Jose Eduardo Dos Santos (78 ans) a dirigé l’Angola d’une main de fer pendant 38 ans et 15 jours soit du 21 septembre 1979 au 25 septembre 2017. Pendant que beaucoup de ses concitoyens pensaient qu’il allait mourir au pouvoir, il avait décidé de ne plus se représenter à la présidentielle de 2017. En lieu et sa place, il a désigné son ministre de la Défense le Général João Lourenço pour l’élection présidentielle du 23 août 2017. Néanmoins il avait souhaité conservé la gestion de son parti le Mouvement Populaire pour la Libération de l’Angola (MPLA) jusqu’en 2022. Même si les Angolais n’ont pas connu l’alternance dans sa plénitude, un autre en dehors de Dos Santos devient le président de leur pays.

Mais très tôt, le départ volontaire du vieux Santos tourne au vinaigre pour son clan. En mars 2018, dos Santos, en lutte quasi-ouverte avec son successeur Lourenço, annonce sans concertation, la tenue d’un congrès du parti entre décembre 2018 et avril 2019. Au cours de ce congrès, dos Santos quittera la présidence du parti et le parti déterminera son prochain chef. Le congrès se déroule finalement le 8 septembre 2018 et Lourenço est élu président du MPLA à 98,59 %. dos Santos ne dispose alors de plus aucun poste politique de poids.

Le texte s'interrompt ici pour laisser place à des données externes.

(* ===== verification/Dependency.v ===== *)
(** * Requirements and the lifecycle order

    Models [dependency.go]: validation and resolution of slot requirements
    and [orderModules], the stable topological sort (Kahn's algorithm, always
    emitting the first ready module in installation order) that gives the
    start order of an assembly. *)

From S2P Require Import Prelude GoStrings Slots.

Definition ErrInvalidRequirement := ErrNew "agentslot: invalid requirement".
Definition ErrRequirementUnsatisfied := ErrNew "agentslot: requirement is unsatisfied".
Definition ErrDependencyCycle := ErrNew "agentslot: module dependency cycle".

Section Dependency.
Context {C : Components}.

Definition validateRequirement (r : Requirement) : result unit :=
  let id := spec_id (req_spec r) in
  if String.eqb id "" || bool_decide (spec_valueType (req_spec r) = None) then
    Err (ErrWrap ErrInvalidRequirement "missing slot definition" [])
  else match spec_kind (req_spec r) with
  | oneKind =>
    let validMinimum := (req_minimum r =? 1)%Z && negb (req_optional r) in
    let validOptional := (req_minimum r =? 0)%Z && req_optional r in
    reject_if (req_keyed r || negb (String.eqb (req_key r) "") || (negb validMinimum && negb validOptional))
      (ErrWrap ErrInvalidRequirement "OneSlot must be required with minimum 1 or explicitly optional, without a key" [AStr id])
  | manyKind =>
    reject_if ((req_minimum r <? 1)%Z && negb (req_optional r))
      (ErrWrap ErrInvalidRequirement "ManySlot minimum must be positive" [AStr id]);;
    reject_if (req_optional r && negb (req_minimum r =? 0)%Z)
      (ErrWrap ErrInvalidRequirement "optional ManySlot minimum must be zero" [AStr id]);;
    reject_if (req_keyed r && negb (validID (req_key r)))
      (ErrWrap ErrInvalidRequirement "ManySlot key must be non-empty without surrounding whitespace" [AStr id; AStr (req_key r)]);;
    reject_if (negb (req_keyed r) && negb (String.eqb (req_key r) ""))
      (ErrWrap ErrInvalidRequirement "ManySlot has a key without keyed selection" [AStr id])
  | chainKind =>
    reject_if (req_keyed r || negb (String.eqb (req_key r) "") ||
               ((req_minimum r <? 1)%Z && negb (req_optional r)) || (req_optional r && negb (req_minimum r =? 0)%Z))
      (ErrWrap ErrInvalidRequirement "ChainSlot must have a positive minimum or be explicitly optional, without a key" [AStr id])
  | noKind => Err (ErrWrap ErrInvalidRequirement "slot has unknown kind" [AStr id])
  end.

Definition unsatisfiedRequirementError (r : Requirement) (actual : Z) : error :=
  ErrWrap ErrRequirementUnsatisfied "slot requires more contributions"
    [AStr (spec_id (req_spec r)); AInt (req_minimum r); AInt actual].

Definition resolveRequirement (s : registryState) (r : Requirement) : result (list registeredValue) :=
  validateRequirement r;;
  match byID s !! spec_id (req_spec r) with
  | None => if req_optional r then Ok [] else Err (unsatisfiedRequirementError r 0)
  | Some record =>
    if negb (bool_decide (spec_kind (rec_spec record) = spec_kind (req_spec r))) ||
       negb (bool_decide (spec_valueType (rec_spec record) = spec_valueType (req_spec r))) then
      Err (ErrWrap ErrSlotConflict "requirement conflicts with its installed definition" [AStr (spec_id (req_spec r))])
    else if req_keyed r then
      match find (fun v => String.eqb (rv_key v) (req_key r)) (rec_values record) with
      | Some v => Ok [v]
      | None => Err (ErrWrap ErrRequirementUnsatisfied "slot requires key" [AStr (spec_id (req_spec r)); AStr (req_key r)])
      end
    else if (Z.of_nat (length (rec_values record)) <? req_minimum r)%Z then
      Err (unsatisfiedRequirementError r (Z.of_nat (length (rec_values record))))
    else Ok (rec_values record)
  end.

(** ** The dependency graph

    [edges !! p] is the set of consumers of module [p] (the nil map of Go is
    the empty set) and [indegree !! c] the number of providers of [c]. *)
Record graph := Graph { edges : list (gset nat); indegree : list Z }.

Definition add_edge (p c : nat) (g : graph) : graph :=
  if bool_decide (p = c) then g
  else if bool_decide (c ∈ (edges g !!! p : gset nat)) then g
  else Graph (alter (M:=list (gset nat)) (fun consumers => {[c]} ∪ consumers) p (edges g))
             (alter (M:=list Z) (fun d => (d + 1)%Z) c (indegree g)).

(** [ownerIndex]: a later module with the same ID would win, as in Go. *)
Fixpoint ownerIndex_from (i : nat) (modules : list installedModule) : gmap string nat :=
  match modules with
  | [] => ∅
  | m :: modules =>
    let rest := ownerIndex_from (S i) modules in
    match rest !! im_id m with Some _ => rest | None => <[im_id m := i]> rest end
  end.
Definition ownerIndex (modules : list installedModule) : gmap string nat := ownerIndex_from 0 modules.

(** The edges one resolved requirement of the module at [c] adds. *)
Definition link_provider (owner : gmap string nat) (id : string) (c : nat) (g : graph) (provider : registeredValue) : result graph :=
  match owner !! rv_owner provider with
  | None => Err (Errorf "module requirement references unknown provider module" [AStr id; AStr (rv_owner provider)])
  | Some p => Ok (add_edge p c g)
  end.

Definition link_requirement (s : registryState) (owner : gmap string nat) (id : string) (c : nat) (g : graph) (r : Requirement) : result graph :=
  providers ← map_err (fun e => ErrWrap e "module requirement" [AStr id]) (resolveRequirement s r);
  foldM (link_provider owner id c) providers g.

(** The module with the requirements its [RequiredSlots] returned. *)
Definition with_requirements (m : installedModule) : installedModule :=
  match mod_requires (im_module m) with
  | None => m
  | Some requirements => InstalledModule (im_id m) (im_module m) requirements (im_contributes m)
  end.

Definition link_module (s : registryState) (owner : gmap string nat) (g : graph) (cm : nat * installedModule) : result graph :=
  match mod_requires (im_module cm.2) with
  | None => Ok g
  | Some requirements => foldM (link_requirement s owner (im_id cm.2) cm.1) requirements g
  end.

Definition indexed {A} (l : list A) : list (nat * A) := imap pair l.

Definition build_graph (s : registryState) (modules : list installedModule) : result graph :=
  foldM (link_module s (ownerIndex modules)) (indexed modules)
    (Graph (replicate (length modules) ∅) (replicate (length modules) 0%Z)).

(** ** Emission *)

(** First index that is not emitted and has no remaining provider. *)
Definition ready (emitted : list bool) (degrees : list Z) (i : nat) : bool :=
  negb (emitted !!! i : bool) && ((degrees !!! i : Z) =? 0)%Z.
Definition candidate (n : nat) (emitted : list bool) (degrees : list Z) : option nat :=
  find (ready emitted degrees) (seq 0 n).

Definition cycle_ids (modules : list installedModule) (emitted : list bool) : list string :=
  omap (fun '(i, m) => if (emitted !!! i : bool) then None else Some (im_id m)) (indexed modules).

Fixpoint join (sep : string) (l : list string) : string :=
  match l with
  | [] => ""
  | [s] => s
  | s :: l => s +:+ sep +:+ join sep l
  end.

(** [for len(ordered) < len(modules)]: every iteration emits one module or
    returns, so [length modules] iterations are enough; [ordered] holds the
    emitted indices. *)
Fixpoint emit (fuel : nat) (modules : list installedModule) (consumers : list (gset nat))
    (degrees : list Z) (emitted : list bool) (ordered : list nat) : result (list nat) :=
  match fuel with
  | O => Ok ordered
  | S fuel =>
    match candidate (length modules) emitted degrees with
    | None => Err (ErrWrap ErrDependencyCycle "among" [AStr (join ", " (cycle_ids modules emitted))])
    | Some i =>
      emit fuel modules consumers
        (imap (fun c d => if bool_decide (c ∈ (consumers !!! i : gset nat)) then (d - 1)%Z else d) degrees)
        (<[i := true]> emitted) (ordered ++ [i])
    end
  end.

Definition emit_all (modules : list installedModule) (g : graph) : result (list nat) :=
  emit (length modules) modules (edges g) (indegree g) (replicate (length modules) false) [].

Definition orderModules (s : registryState) (installed : list installedModule) : result (list installedModule) :=
  g ← build_graph s installed;
  order ← emit_all installed g;
  Ok (omap (M:=list) (fun i => with_requirements <$> (installed !! i : option installedModule)) order).

End Dependency.
(* ===== verification/Lifecycle.v ===== *)
(** * Starting and stopping an assembly

    Models [lifecycle.go] and the control flow of [application.go].  The
    [Start] and [Stop] methods of a module and the context are product code:
    they run in an abstract world and report an error or nil.  The model
    records every call it makes, in order, in a trace. *)

From S2P Require Import Prelude GoStrings Slots Dependency Assembly.

Definition ErrAssemblyStarted := ErrNew "agentslot: assembly startup was already attempted".
Definition ErrInvalidApplication := ErrNew "agentslot: invalid application".

(** What the environment does: [ctx_err] is [ctx.Err()] at the moment of the
    check, [start] and [stop] are the module's methods. *)
Class Lifecycles (W : Type) := {
  ctx_err : W -> option error;
  start : string -> W -> W * option error;
  stop : string -> W -> W * option error;
}.

Inductive call := CallStart (id : string) | CallStop (id : string).
#[export] Instance call_eq_dec : EqDecision call.
Proof. solve_decision. Defined.

Section Lifecycle.
Context {C : Components} {W : Type} {L : Lifecycles W}.

(** The world together with the calls made so far. *)
Definition traced : Type := W * list call.

Definition call_start (id : string) (w : traced) : traced * option error :=
  let '(w', err) := start id w.1 in ((w', w.2 ++ [CallStart id]), err).
Definition call_stop (id : string) (w : traced) : traced * option error :=
  let '(w', err) := stop id w.1 in ((w', w.2 ++ [CallStop id]), err).

(** The backward loop of [rollbackStart] and [Runtime.Stop]: it stops every
    module of the list it is given and collects the errors. *)
Fixpoint stop_each (text : string) (ids : list string) (w : traced) : traced * list error :=
  match ids with
  | [] => (w, [])
  | id :: ids =>
    let '(w1, err) := call_stop id w in
    let '(w2, errs) := stop_each text ids w1 in
    (w2, match err with Some e => ErrWrap e text [AStr id] :: errs | None => errs end)
  end.

(** [errors.Join] is nil when no error is left. *)
Definition errors_Join (errs : list error) : option error :=
  match errs with [] => None | _ => Some (ErrJoin errs) end.

Definition rollbackStart (active : list string) (failedID : string) (startErr : error) (w : traced) : traced * error :=
  let '(w', errs) := stop_each "roll back module" (rev active) w in
  (w', ErrJoin (ErrWrap startErr "start module" [AStr failedID] :: errs)).

Record Runtime := MkRuntime {
  rt_active : list string;
  rt_stopped : bool;
  rt_stopErr : option error;
}.

(** The loop of [Assembly.Start]; [active] are the modules started so far. *)
Fixpoint start_loop (modules : list installedModule) (active : list string) (w : traced) : traced * (Runtime + error) :=
  match modules with
  | [] => (w, inl (MkRuntime active false None))
  | m :: modules =>
    if negb (mod_lifecycle (im_module m)) then start_loop modules active w
    else match ctx_err w.1 with
    | Some e => let '(w', err) := rollbackStart active (im_id m) e w in (w', inr err)
    | None =>
      let '(w1, err) := call_start (im_id m) w in
      match err with
      | Some e => let '(w2, err) := rollbackStart active (im_id m) e w1 in (w2, inr err)
      | None => start_loop modules (active ++ [im_id m]) w1
      end
    end
  end.

(** [Assembly.Start]; the flag is [startAttempted]. *)
Definition Start (a : Assembly_) (startAttempted : bool) (w : traced) : bool * (traced * (Runtime + error)) :=
  if startAttempted then (true, (w, inr ErrAssemblyStarted))
  else (true, start_loop (a_modules a) [] w).

(** [Runtime.Stop] *)
Definition Stop (r : Runtime) (w : traced) : Runtime * (traced * option error) :=
  if rt_stopped r then (r, (w, rt_stopErr r))
  else
    let '(w', errs) := stop_each "stop module" (rev (rt_active r)) w in
    (MkRuntime (rt_active r) true (errors_Join errs), (w', errors_Join errs)).

(** ** Applications ([application.go]) *)
Record Application := MkApplication {
  app_name : string;
  app_modules : list (option Module_);
  app_mounted : nat;
  app_builder : Builder;
  app_profile : list Requirement;
  app_assembly : option (Assembly_);
  app_started : bool;
}.

Definition NewApplication (name : string) (modules : list (option Module_)) (requirements : list Requirement) : Application :=
  MkApplication name modules 0 NewBuilder requirements None false.

(** The mounting loop of [Application.Build]: modules mounted by an earlier,
    failed call are not mounted again. *)
Fixpoint mount (modules : list (option Module_)) (mounted : nat) (b : Builder) : nat * Builder * option error :=
  match modules with
  | [] => (mounted, b, None)
  | m :: modules =>
    match Install b m with
    | (b', None) => mount modules (S mounted) b'
    | (b', Some e) => (mounted, b', Some (ErrWrap e "mount module" [AInt (Z.of_nat (S mounted))]))
    end
  end.

Definition app_with (app : Application) (mounted : nat) (b : Builder) (assembly : option (Assembly_)) : Application :=
  MkApplication (app_name app) (app_modules app) mounted b (app_profile app) assembly (app_started app).

Definition Application_Build (app : Application) : Application * result Assembly_ :=
  match app_assembly app with
  | Some a => (app, Ok a)
  | None =>
    if negb (validID (app_name app)) then
      (app, Err (ErrWrap ErrInvalidApplication "name must be non-empty without surrounding whitespace" [AStr (app_name app)]))
    else
      let '(mounted, b, err) := mount (drop (app_mounted app) (app_modules app)) (app_mounted app) (app_builder app) in
      match err with
      | Some e => (app_with app mounted b None, Err (ErrWrap e "build application" [AStr (app_name app)]))
      | None =>
        let '(b', built) := Build b (app_profile app) in
        match built with
        | Ok a => (app_with app mounted b' (Some a), Ok a)
        | r => (app_with app mounted b' None, map_err (fun e => ErrWrap e "build application" [AStr (app_name app)]) r)
        end
      end
  end.

Definition Application_Start (app : Application) (w : traced) : Application * (traced * result Runtime) :=
  match Application_Build app with
  | (app', Ok a) =>
    let '(started, (w', r)) := Start a (app_started app') w in
    (MkApplication (app_name app') (app_modules app') (app_mounted app') (app_builder app') (app_profile app') (app_assembly app') started,
     (w', match r with
          | inl rt => Ok rt
          | inr e => Err (ErrWrap e "start application" [AStr (app_name app')])
          end))
  | (app', Err e) => (app', (w, Err e))
  | (app', Panic msg) => (app', (w, Panic msg))
  end.

(** [Application.Run]; [await] is the effect of waiting for [ctx.Done()]. *)
Definition Application_Run (await : W -> W) (app : Application) (w : traced) : Application * (traced * option error) :=
  match Application_Start app w with
  | (app', (w', Ok rt)) =>
    let '(_, (w2, err)) := Stop rt (await w'.1, w'.2) in
    (app', (w2, (fun e => ErrWrap e "stop application" [AStr (app_name app')]) <$> err))
  | (app', (w', Err e)) => (app', (w', Some e))
  | (app', (w', Panic msg)) => (app', (w', Some (ErrNew msg)))
  end.

End Lifecycle.
Arguments traced : clear implicits.
(** Everything a successful [apply] checked, and the registry it leaves. *)
Lemma apply_success owner s c s' :
  apply owner s c = (s', None) ->
  exists data record,
    c = Some data /\
    record = default (SlotRecord (cd_spec data) []) (byID s !! spec_id (cd_spec data)) /\
    spec_kind (rec_spec record) = spec_kind (cd_spec data) /\
    spec_valueType (rec_spec record) = spec_valueType (cd_spec data) /\
    spec_kind (cd_spec data) ≠ noKind /\
    (spec_kind (cd_spec data) = manyKind -> validID (cd_key data) = true) /\
    wf_value (new_value owner s data) /\
    Forall (fun r => collides data r = false) (rec_values record) /\
    s' = RegistryState
      (<[spec_id (cd_spec data) := SlotRecord (rec_spec record) (rec_values record ++ [new_value owner s data])]> (byID s))
      (u64 (nextOrdinal s + 1)).
Proof.
  unfold apply; destruct c as [data|]; [|done]; cbv zeta.
  remember (default (SlotRecord (cd_spec data) []) (byID s !! spec_id (cd_spec data))) as record eqn:Erec.
  destruct (bool_decide (cd_constructor data = None) && _) eqn:E1; [done|].
  destruct (negb _ && _) eqn:E2; [done|].
  destruct (bool_decide (spec_kind _ = manyKind) && _) eqn:E3; [done|].
  destruct (bool_decide (is_Some _) && _) eqn:E4; [done|].
  intros H; exists data, record.
  assert (Hsame : spec_kind (rec_spec record) = spec_kind (cd_spec data) /\
                  spec_valueType (rec_spec record) = spec_valueType (cd_spec data)).
  { subst record; destruct (byID s !! _); simpl in *; [|done]. by bool_simpl. }
  assert (Hcol : spec_kind (cd_spec data) ≠ noKind /\ Forall (fun r => collides data r = false) (rec_values record)).
  { rewrite <-collision_None.
    destruct (spec_kind (cd_spec data)) eqn:Ek, (collision data (rec_values record)) eqn:Ec; try done.
    unfold collision in Ec; apply find_some in Ec as [_ Ec]; unfold collides in Ec; by rewrite Ek in Ec. }
  destruct Hsame, Hcol as [Hk Hcol]. repeat split; try done.
  - intros Hm; rewrite Hm in E3; simpl in E3; by bool_simpl.
  - unfold wf_value, new_value; simpl.
    destruct (cd_constructor data), (isNil (cd_value data)); simpl in *; (left + right); done.
  - apply collision_None in Hcol; rewrite Hcol in H.
    destruct (spec_kind (cd_spec data)); try done; by injection H as <-.
Qed.

(** ** Counting the values of the registry *)

Lemma all_values_insert s id r n :
  all_values (RegistryState (<[id := r]> (byID s)) n) ≡ₚ
  rec_values r ++ all_values (RegistryState (delete id (byID s)) n).
Proof.
  unfold all_values; simpl. rewrite <-insert_delete_eq.
  rewrite map_to_list_insert by apply lookup_delete_eq. done.
Qed.

Lemma all_values_lookup s id r n :
  byID s !! id = Some r ->
  all_values s ≡ₚ rec_values r ++ all_values (RegistryState (delete id (byID s)) n).
Proof.
  intros H. rewrite <-all_values_insert. unfold all_values; simpl. by rewrite insert_id.
Qed.

Lemma elem_of_all_values s v :
  v ∈ all_values s <-> exists id r, byID s !! id = Some r /\ v ∈ rec_values r.
Proof.
  unfold all_values. rewrite list_elem_of_bind. split.
  - intros ([id r] & Hv & Hr%elem_of_map_to_list). eauto.
  - intros (id & r & Hr & Hv). exists (id, r). by rewrite elem_of_map_to_list.
Qed.

Lemma apply_all_values owner s data record n :
  record = default (SlotRecord (cd_spec data) []) (byID s !! spec_id (cd_spec data)) ->
  all_values (RegistryState
      (<[spec_id (cd_spec data) := SlotRecord (rec_spec record) (rec_values record ++ [new_value owner s data])]> (byID s)) n)
  ≡ₚ new_value owner s data :: all_values s.
Proof.
  intros ->. rewrite all_values_insert; simpl.
  destruct (byID s !! spec_id (cd_spec data)) as [r|] eqn:E; simpl.
  - rewrite (all_values_lookup s _ _ n E), <-app_assoc; simpl. symmetry; apply Permutation_middle.
  - rewrite delete_id by done. done.
Qed.

Lemma seqZ_push n : seqZ 1 (Z.of_nat (S n)) = seqZ 1 (Z.of_nat n) ++ [Z.of_nat n + 1]%Z.
Proof.
  replace (Z.of_nat (S n)) with (Z.of_nat n + 1)%Z by lia.
  rewrite seqZ_app by lia. simpl. by rewrite (Z.add_comm 1).
Qed.

Lemma ordinals_push s s' v :
  ordinals_ok s -> all_values s' ≡ₚ v :: all_values s ->
  nextOrdinal s' = u64 (nextOrdinal s + 1) -> rv_ordinal v = u64 (nextOrdinal s + 1) ->
  ordinals_ok s'.
Proof.
  unfold ordinals_ok; intros Ho Hall Hn Hv.
  rewrite (Permutation_length Hall); simpl length; rewrite seqZ_push; intros Hlt.
  destruct Ho as [Hnext Hp]; [lia|].
  assert (Hu : u64 (nextOrdinal s + 1) = (Z.of_nat (length (all_values s)) + 1)%Z)
    by (rewrite Hnext; apply u64_small; lia).
  rewrite Hu in Hn, Hv. split; [lia|].
  etransitivity; [by apply fmap_Permutation, Hall|]; simpl.
  rewrite Hv, Hp. apply Permutation_cons_append.
Qed.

En mars 2018, José Filomeno dos Santos est inculpé de fraude, détournement de fonds, trafic d’influence, blanchiment d’argent et association criminelle mais laissé libre sous contrôle judiciaire. En septembre, il est incarcéré.

Jugé depuis fin 2019, le fils de l’ancien président angolais, José Filomeno dos Santos, écope de cinq ans de prison.

C’est le coup de grâce pour la famille dos Santos. Au terme d’un procès qui a duré plusieurs mois, la justice angolaise l’a condamné, vendredi 14 août dernier. Très attendu, ce jugement illustre la chute de l’ancienne famille présidentielle autant que la volonté de rupture du successeur de dos Santos, João Lourenço.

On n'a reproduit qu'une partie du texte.